Опять они? Опять сюда, к нам? Разве не покончили с ними тогда в той далекой смертельной битве? Сорокалетний подполковник Федченко, Василий Григорьевич, сморщившись, взялся пальцами за поседевшие виски свои. «Передышка!» — вздохнул он устало и трудно, вздохнул один только раз, не более. «Кончилась передышка!»
— Поворачивай обратно, брат Клячко! — сказал он секунду спустя своему ездовому, выпрямляясь и расправляя плечи. — Съездил в отпуск ваш комполка! Выходит, — мы все двадцать лет последних в отпуску жили. Гитлер войну нам сегодня объявил, Клячко...
Вечером полк получил через штадив распоряжение — впредь до особого приказа оставаться на месте. Возбужденные солдаты уснули, как и вчера, в тех же казармах, на тех же койках, но только уже в другом мире.

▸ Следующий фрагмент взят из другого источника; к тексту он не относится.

(* ===== verification/MessageTraits.v ===== *)
(** * Messages as templates

    The functions of [src/code/cyber/message/message_traits.h] that write a
    message behind a [MessageHeader] and read it again, with the two kinds of
    message the repository itself defines, [RawMessage] ([raw_message.h]) and
    [PyMessageWrap] ([py_message.h]).
    What a template finds out about a type is a class. *)

From stdpp Require Import base list gmap.
From S2P Require Import Prelude Message.

(** ** Memory *)

(** What a pointer points to, to the end of the buffer. *)
Definition memory : Type := list Z.

(** Copying more than there is room for is an access out of bounds: [None]. *)
Definition memcpy (dst src : memory) : option memory :=
  if (length src <=? length dst)%nat then Some (src ++ drop (length src) dst) else None.

Definition read_bytes (src : memory) (n : Z) : option memory :=
  if (Z.to_nat n <=? length src)%nat then Some (take (Z.to_nat n) src) else None.

(** ** What a template knows of a type *)

(** [option] where the template has another body for a type without the
    member. *)
Class Traits (T : Type) := {
  MessageType : T → list Z;
  SetTypeName : option (list Z → T → T);
  ByteSizeLong : option (T → Z);
  SerializeToArray : option (T → option memory → Z → option (bool * option memory));
  ParseFromArray : option (option memory → Z → T → option (bool * T));
}.

Section HC.
Context (big_endian : bool) {T : Type} `{!Traits T}.

Definition header_bytes (h : MessageHeader) : memory :=
  magic_num_ h ++ seq_ h ++ timestamp_ns_ h ++ src_id_ h ++ dst_id_ h ++ msg_type_ h ++ res_ h ++ content_size_ h.

Definition header_size : Z := 192.

Definition header_of (bs : memory) : MessageHeader :=
  mkHeader (take 8 bs) (take 8 (drop 8 bs)) (take 8 (drop 16 bs)) (take 8 (drop 24 bs)) (take 8 (drop 32 bs)) (take 129 (drop 40 bs)) (take 19 (drop 169 bs)) (take 4 (drop 188 bs)).

(** [msg_type()]: the characters before the first zero. *)
Fixpoint c_string (bs : memory) : list Z :=
  match bs with [] => [] | b :: bs => if b =? 0 then [] else b :: c_string bs end.

Definition ByteSize (message : T) : Z := match ByteSizeLong with Some size => i32 (size message) | None => -1 end.

Definition FullByteSize (message : T) : Z :=
  let content_size := ByteSize message in
  if content_size <? 0 then content_size else i32 (content_size + header_size).

Definition SerializeToHC (message : T) (data : option memory) (size : Z) : option (bool * option memory) :=
  match SerializeToArray with
  | None => Some (false, data)
  | Some serialize =>
      let msg_size := ByteSize message in
      if msg_size <? 0 then Some (false, data)
      else
        let header := set_content_size big_endian (set_msg_type MessageHeader_new (Some (MessageType message))) (u32 msg_size) in
        if u64 size <? header_size then Some (false, data)
        else
          match data with
          | None => None
          | Some buf =>
              match memcpy buf (header_bytes header) with
              | None => None
              | Some buf =>
                  let left_size := i32 (size - header_size) in
                  match serialize message (Some (drop 192 buf)) left_size with
                  | Some (ok, Some rest) => Some (ok, Some (take 192 buf ++ rest))
                  | Some (ok, None) => Some (ok, Some buf)
                  | None => None
                  end
              end
          end
  end.

Definition ParseFromHC (data : option memory) (size : Z) (message : T) : option (bool * T) :=
  match ParseFromArray with
  | None => Some (false, message)
  | Some parse =>
      if size <? header_size then Some (false, message)
      else
        match data with
        | None => None
        | Some buf =>
            match read_bytes buf header_size with
            | None => None
            | Some bs =>
                let header := header_of bs in
                if u64 (size - header_size) <? content_size big_endian header then Some (false, message)
                else
                  let message := match SetTypeName with Some set => set (c_string (msg_type_ header)) message | None => message end in
                  parse (Some (drop 192 buf)) (i32 (content_size big_endian header)) message
            end
        end
  end.

(** ** What a type promises *)

(** [bytes_of] a message is what it writes; the laws say that it does so when
    there is room and reads it again from the bytes that begin with it. *)
Class TraitsLaws (wire_ok : T → Prop) (bytes_of : T → memory) := {
  size_of_bytes : ∃ f, ByteSizeLong = Some f ∧ ∀ m, wire_ok m → f m = zlen (bytes_of m) ∧ zlen (bytes_of m) < 2 ^ 31;
  writes_bytes : ∃ f, SerializeToArray = Some f ∧ ∀ m buf size, wire_ok m → zlen (bytes_of m) ≤ size ≤ zlen buf →
    ∃ buf', memcpy buf (bytes_of m) = Some buf' ∧ f m (Some buf) size = Some (true, Some buf');
  reads_bytes : ∃ f, ParseFromArray = Some f ∧ ∀ m rest m0, wire_ok m →
    ∃ m', f (Some (bytes_of m ++ rest)) (zlen (bytes_of m)) m0 = Some (true, m') ∧ bytes_of m' = bytes_of m;
}.

Lemma memcpy_room dst src : (length src ≤ length dst)%nat → memcpy dst src = Some (src ++ drop (length src) dst).
Proof using Type. intros H. unfold memcpy. by destruct (Nat.leb_spec (length src) (length dst)); [|lia]. Qed.

Lemma length_header h : length (magic_num_ h) = 8%nat → length (seq_ h) = 8%nat → length (timestamp_ns_ h) = 8%nat → length (src_id_ h) = 8%nat →
  length (dst_id_ h) = 8%nat → length (msg_type_ h) = 129%nat → length (res_ h) = 19%nat → length (content_size_ h) = 4%nat →
  length (header_bytes h) = 192%nat ∧ header_of (header_bytes h) = h.
Proof using Type.
  intros E1 E2 E3 E4 E5 E6 E7 E8. destruct h as [a b c d e f g i]. simpl in *. unfold header_bytes, header_of. simpl. split; [rewrite !length_app; lia|].
  assert (D : ∀ n m (x y : list Z), length x = n → drop (n + m) (x ++ y) = drop m y) by (intros n m x y <-; by rewrite drop_app_add).
  rewrite (take_app_length' a) by done. f_equal.
  - change 8%nat with (8 + 0)%nat at 2. rewrite D, drop_0 by done. by apply take_app_length'.
  - change 16%nat with (8 + (8 + 0))%nat. rewrite !D, drop_0 by done. by apply take_app_length'.
  - change 24%nat with (8 + (8 + (8 + 0)))%nat. rewrite !D, drop_0 by done. by apply take_app_length'.
  - change 32%nat with (8 + (8 + (8 + (8 + 0))))%nat. rewrite !D, drop_0 by done. by apply take_app_length'.
  - change 40%nat with (8 + (8 + (8 + (8 + (8 + 0)))))%nat. rewrite !D, drop_0 by done. by apply take_app_length'.
  - change 169%nat with (8 + (8 + (8 + (8 + (8 + (129 + 0))))))%nat. rewrite !D, drop_0 by done. by apply take_app_length'.
  - change 188%nat with (8 + (8 + (8 + (8 + (8 + (129 + (19 + 0)))))))%nat. rewrite !D, drop_0 by done. rewrite take_ge by lia. done.
Qed.

Lemma hc_header ty n : in_u 32 n → let h := set_content_size big_endian (set_msg_type MessageHeader_new (Some ty)) n in
  length (header_bytes h) = 192%nat ∧ header_of (header_bytes h) = h ∧ content_size big_endian h = n.
Proof using Type.
  intros Hn h. assert (Em : length (msg_type_ (set_msg_type MessageHeader_new (Some ty))) = 129%nat).
  { destruct ty as [|t ty]; [done|]. unfold set_msg_type. cbv beta iota zeta delta [msg_type_]. rewrite length_app. unfold zeros. rewrite length_replicate, length_take. destruct (decide _); lia. }
  assert (Eo : length (content_size_ h) = 4%nat) by apply length_host_bytes.
  destruct (length_header h) as [H1 H2]; [by destruct ty..|done|by destruct ty|done|]. split; [done|]. split; [done|].
  unfold content_size, h, set_content_size. simpl. rewrite <- (app_nil_r (Convert32ToArray big_endian n)). by apply Convert32_roundtrip.
Qed.

(** C35: a message that is written behind its header into a buffer that has
    room for both is read again from there, whatever lies behind it and whatever
    the message was before. *)
Theorem hc_round_trip wire_ok bytes_of `{!TraitsLaws wire_ok bytes_of} m m0 buf size : wire_ok m →
  zlen (bytes_of m) + header_size ≤ size ≤ zlen buf → size < 2 ^ 31 →
  ∃ buf', SerializeToHC m (Some buf) size = Some (true, Some buf') ∧ length buf' = length buf ∧
    ∃ m', ParseFromHC (Some buf') size m0 = Some (true, m') ∧ bytes_of m' = bytes_of m.
Proof using Type.
  intros Hm Hs Hb. destruct size_of_bytes as (f & Ef & Hf), writes_bytes as (g & Eg & Hg), reads_bytes as (p & Ep & Hp).
  destruct (Hf m Hm) as [E1 E2]. assert (0 ≤ zlen (bytes_of m)) by (unfold zlen; lia). unfold header_size in *.
  unfold SerializeToHC, ParseFromHC, ByteSize. rewrite Ef, Eg, Ep, E1, (swrap_small 32 ltac:(lia) (zlen _)) by (unfold in_s; lia).
  rewrite (wrap_small 32 (zlen _)) by (unfold in_u; lia). destruct (Z.ltb_spec (zlen (bytes_of m)) 0); [lia|].
  unfold header_size. rewrite (wrap_small 64 size) by (unfold in_u; lia). destruct (Z.ltb_spec size 192); [lia|].
  destruct (hc_header (MessageType m) (zlen (bytes_of m))) as (L1 & L2 & L3); [unfold in_u; lia|].
  set (h := set_content_size _ _ _) in *. unfold zlen in Hs, Hb, H, E2.
  rewrite memcpy_room, L1 by lia.
  rewrite drop_app_length' by done. rewrite take_app_length' by done. rewrite (swrap_small 32 ltac:(lia)) by (unfold in_s; lia).
  destruct (Hg m (drop 192 buf) (size - 192) Hm) as (buf' & Eb & ->); [unfold zlen; rewrite length_drop; lia|].
  exists (header_bytes h ++ buf'). split; [done|].
  unfold memcpy in Eb. rewrite length_drop in Eb. destruct (Nat.leb_spec (length (bytes_of m)) (length buf - 192)); [|lia]. injection Eb as <-.
  split; [rewrite !length_app, L1, !length_drop; lia|].
  unfold read_bytes. change (Z.to_nat 192) with 192%nat. rewrite length_app, L1. destruct (Nat.leb_spec 192 (192 + length (bytes_of m ++ drop (length (bytes_of m)) (drop 192 buf)))); [|lia].
  rewrite take_app_length' by done. rewrite L2, L3. rewrite (wrap_small 64 (size - 192)) by (unfold in_u; lia).
  destruct (Z.ltb_spec (size - 192) (zlen (bytes_of m))); [unfold zlen in *; lia|]. rewrite drop_app_length' by done.
  rewrite (swrap_small 32 ltac:(lia)) by (unfold in_s, zlen; lia).
  destruct (Hp m (drop (length (bytes_of m)) (drop 192 buf)) (match SetTypeName with Some set => set (c_string (msg_type_ h)) m0 | None => m0 end) Hm) as (m' & -> & E). by exists m'.
Qed.
End HC.

(** ** [RawMessage] *)

Record RawMessage := mkRaw { message : list Z; timestamp : Z }.

Definition RawMessage_new (data : list Z) : RawMessage := mkRaw data 0.

(** "apollo.cyber.message.RawMessage". *)
Definition raw_type_name : list Z :=
  [97; 112; 111; 108; 108; 111; 46; 99; 121; 98; 101; 114; 46; 109; 101; 115; 115; 97; 103; 101; 46; 82; 97; 119; 77; 101; 115; 115; 97; 103; 101].

Definition raw_ByteSize (m : list Z) : Z := i32 (zlen m).

(** [SerializeToArray] and [ParseFromArray] of both kinds of message, on the
    bytes that they hold. *)
Definition raw_SerializeToArray (m : list Z) (data : option memory) (size : Z) : option (bool * option memory) :=
  match data with
  | None => Some (false, None)
  | Some buf =>
      if size <? raw_ByteSize m then Some (false, data)
      else match memcpy buf m with Some buf => Some (true, Some buf) | None => None end
  end.

Definition raw_ParseFromArray (data : option memory) (size : Z) (m : list Z) : option (bool * list Z) :=
  match data with
  | None => Some (false, m)
  | Some buf =>
      if size <=? 0 then Some (false, m)
      else match read_bytes buf size with Some bs => Some (true, bs) | None => None end
  end.

#[export] Instance RawMessage_Traits : Traits RawMessage := {|
  MessageType := λ _, raw_type_name;
  SetTypeName := None;
  ByteSizeLong := Some (λ m, raw_ByteSize (message m));
  SerializeToArray := Some (λ m, raw_SerializeToArray (message m));
  ParseFromArray := Some (λ data size m, match raw_ParseFromArray data size (message m) with Some (ok, bs) => Some (ok, mkRaw bs (timestamp m)) | None => None end);
|}.

(** ** [PyMessageWrap] *)

Record PyMessageWrap := mkPy { data_ : list Z; type_name_ : list Z }.

(** "apollo.cyber.message.PyMessage". *)
Definition PY_MESSAGE_FULLNAME : list Z :=
  [97; 112; 111; 108; 108; 111; 46; 99; 121; 98; 101; 114; 46; 109; 101; 115; 115; 97; 103; 101; 46; 80; 121; 77; 101; 115; 115; 97; 103; 101].

#[export] Instance PyMessageWrap_Traits : Traits PyMessageWrap := {|
  MessageType := λ _, PY_MESSAGE_FULLNAME;
  SetTypeName := None;
  ByteSizeLong := Some (λ m, raw_ByteSize (data_ m));
  SerializeToArray := Some (λ m, raw_SerializeToArray (data_ m));
  ParseFromArray := Some (λ data size m, match raw_ParseFromArray data size (data_ m) with Some (ok, bs) => Some (ok, mkPy bs (type_name_ m)) | None => None end);
|}.

(** Both keep the laws, unless they are empty. *)
Definition fits (m : list Z) : Prop := 0 < zlen m < 2 ^ 31.

Lemma raw_writes m buf size : fits m → zlen m ≤ size ≤ zlen buf →
  ∃ buf', memcpy buf m = Some buf' ∧ raw_SerializeToArray m (Some buf) size = Some (true, Some buf').
Proof.
  intros [H1 H2] H3. unfold raw_SerializeToArray, raw_ByteSize. rewrite (swrap_small 32 ltac:(lia)) by (unfold in_s; lia).
  destruct (Z.ltb_spec size (zlen m)); [lia|]. rewrite memcpy_room by (unfold zlen in *; lia). by eexists.
Qed.

Lemma raw_reads m rest m0 : fits m → raw_ParseFromArray (Some (m ++ rest)) (zlen m) m0 = Some (true, m).
Proof.
  intros [H1 H2]. unfold raw_ParseFromArray, read_bytes. destruct (Z.leb_spec (zlen m) 0); [lia|]. unfold zlen. rewrite Nat2Z.id, length_app.
  destruct (Nat.leb_spec (length m) (length m + length rest)); [|lia]. by rewrite take_app_length.
Qed.

#[export] Instance RawMessage_laws : TraitsLaws (λ m, fits (message m)) message.
Proof.
  split.
  - eexists. split; [done|]. intros m [H1 H2]. split; [|done]. apply swrap_small; [lia|unfold in_s; lia].
  - eexists. split; [done|]. intros m buf size Hm Hs. by apply raw_writes.
  - eexists. split; [done|]. intros m rest m0 Hm. exists (mkRaw (message m) (timestamp m0)). cbn -[raw_ParseFromArray]. by rewrite raw_reads.
Qed.

#[export] Instance PyMessageWrap_laws : TraitsLaws (λ m, fits (data_ m)) data_.
Proof.
  split.
  - eexists. split; [done|]. intros m [H1 H2]. split; [|done]. apply swrap_small; [lia|unfold in_s; lia].
  - eexists. split; [done|]. intros m buf size Hm Hs. by apply raw_writes.
  - eexists. split; [done|]. intros m rest m0 Hm. exists (mkPy (data_ m) (type_name_ m0)). cbn -[raw_ParseFromArray]. by rewrite raw_reads.
Qed.

Lemma hc_round_trip_witness : ∃ buf', SerializeToHC false (mkPy [7; 0; 9] [1; 2]) (Some (replicate 200 5)) 198 = Some (true, Some buf') ∧ length buf' = 200%nat ∧
  ∃ m', ParseFromHC false (Some buf') 198 (mkPy [1] [3]) = Some (true, m') ∧ data_ m' = [7; 0; 9].
Proof.
  apply (hc_round_trip false (λ m, fits (data_ m)) data_ (mkPy [7; 0; 9] [1; 2]) (mkPy [1] [3]) (replicate 200 5) 198).
  - unfold fits, zlen. simpl. lia.
  - unfold zlen, header_size. simpl. lia.
  - lia.
Defined.

(** An empty message is written, but what is written is not read. *)
Theorem empty_message_is_not_read be ts : ∃ buf', SerializeToHC be (mkRaw [] ts) (Some (zeros 192)) 192 = Some (true, Some buf') ∧
  ParseFromHC be (Some buf') 192 (mkRaw [] 0) = Some (false, mkRaw [] 0).
Proof. destruct be; eexists; (split; [vm_compute; reflexivity|]; vm_compute; reflexivity). Qed.

(** The type of a python message does not travel with it. *)
Theorem type_of_python_message_is_lost : ∃ buf', SerializeToHC false (mkPy [7] [84]) (Some (zeros 193)) 193 = Some (true, Some buf') ∧
  ParseFromHC false (Some buf') 193 (mkPy [] []) = Some (true, mkPy [7] []).
Proof. eexists. split; [vm_compute; reflexivity|]. vm_compute. reflexivity. Qed.

(** The size of a message of 2 GiB is negative as an [int]: whatever the room,
    the message is copied. *)
Theorem huge_message_overruns m buf size : zlen m = 2 ^ 31 → zlen buf < 2 ^ 31 → 0 ≤ size → raw_SerializeToArray m (Some buf) size = None.
Proof.
  intros Hm Hb Hs. unfold raw_SerializeToArray, raw_ByteSize. rewrite Hm. change (i32 (2 ^ 31)) with (- 2 ^ 31). destruct (Z.ltb_spec size (- 2 ^ 31)); [lia|].
  unfold memcpy. unfold zlen in *. destruct (Nat.leb_spec (length m) (length buf)); [lia|done].
Qed.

Казармы впервые были затемнены. Слова «противовоздушная оборона» впервые получили особый, не мирного времени смысл. В штабе полка не спал никто. Всё было тем же, и всё переменилось; и, проходя вечером возле плаца, мимо недостроенного гимнастического городка, Василий Григорьевич только головой покачал при виде белых штабелей реек и брусьев... Осталось это всё лежать на долгое время!
Первого прибыл приказ: быть готовыми к погрузке к двадцати двум часам третьего июля.
В ночь на четвертое, восемьсот сорок первый полк снялся с места и двинулся к станции. Стоя на высокой платформе, командир полка ясно представил себе, как за сотни километров отсюда точно так же грузят в теплушки людей, вкатывают на платформы кухни и пушки его ближайшие товарищи — подполковники Михайлов и Гудзий, там, над Волховом; как по всей неизмеримо огромной стране в эти часы идет одна и та же сосредоточенно четкая, как действие могучего механизма, требующая чудовищно больших сил и величайшей слаженности работа. Поднимается Родина!
Это Василий Григорьевич представлял себе совершенно ясно; но ни он, ни его сотоварищи еще не знали и не могли знать соображений, которые заставили Верховное Командование двинуть их дивизию именно к станции Дно, а не к какому-либо другому направлению.
Лишь сутки спустя место следования полка и дивизии стало известно. Да, это станция Батецкая. Там надлежало выгружаться и размещаться в деревнях, окружающих маленькую станцию, заброшенную среди лесов и болот.
Дни и ночи Василия Федченки сразу же уплотнились до предела.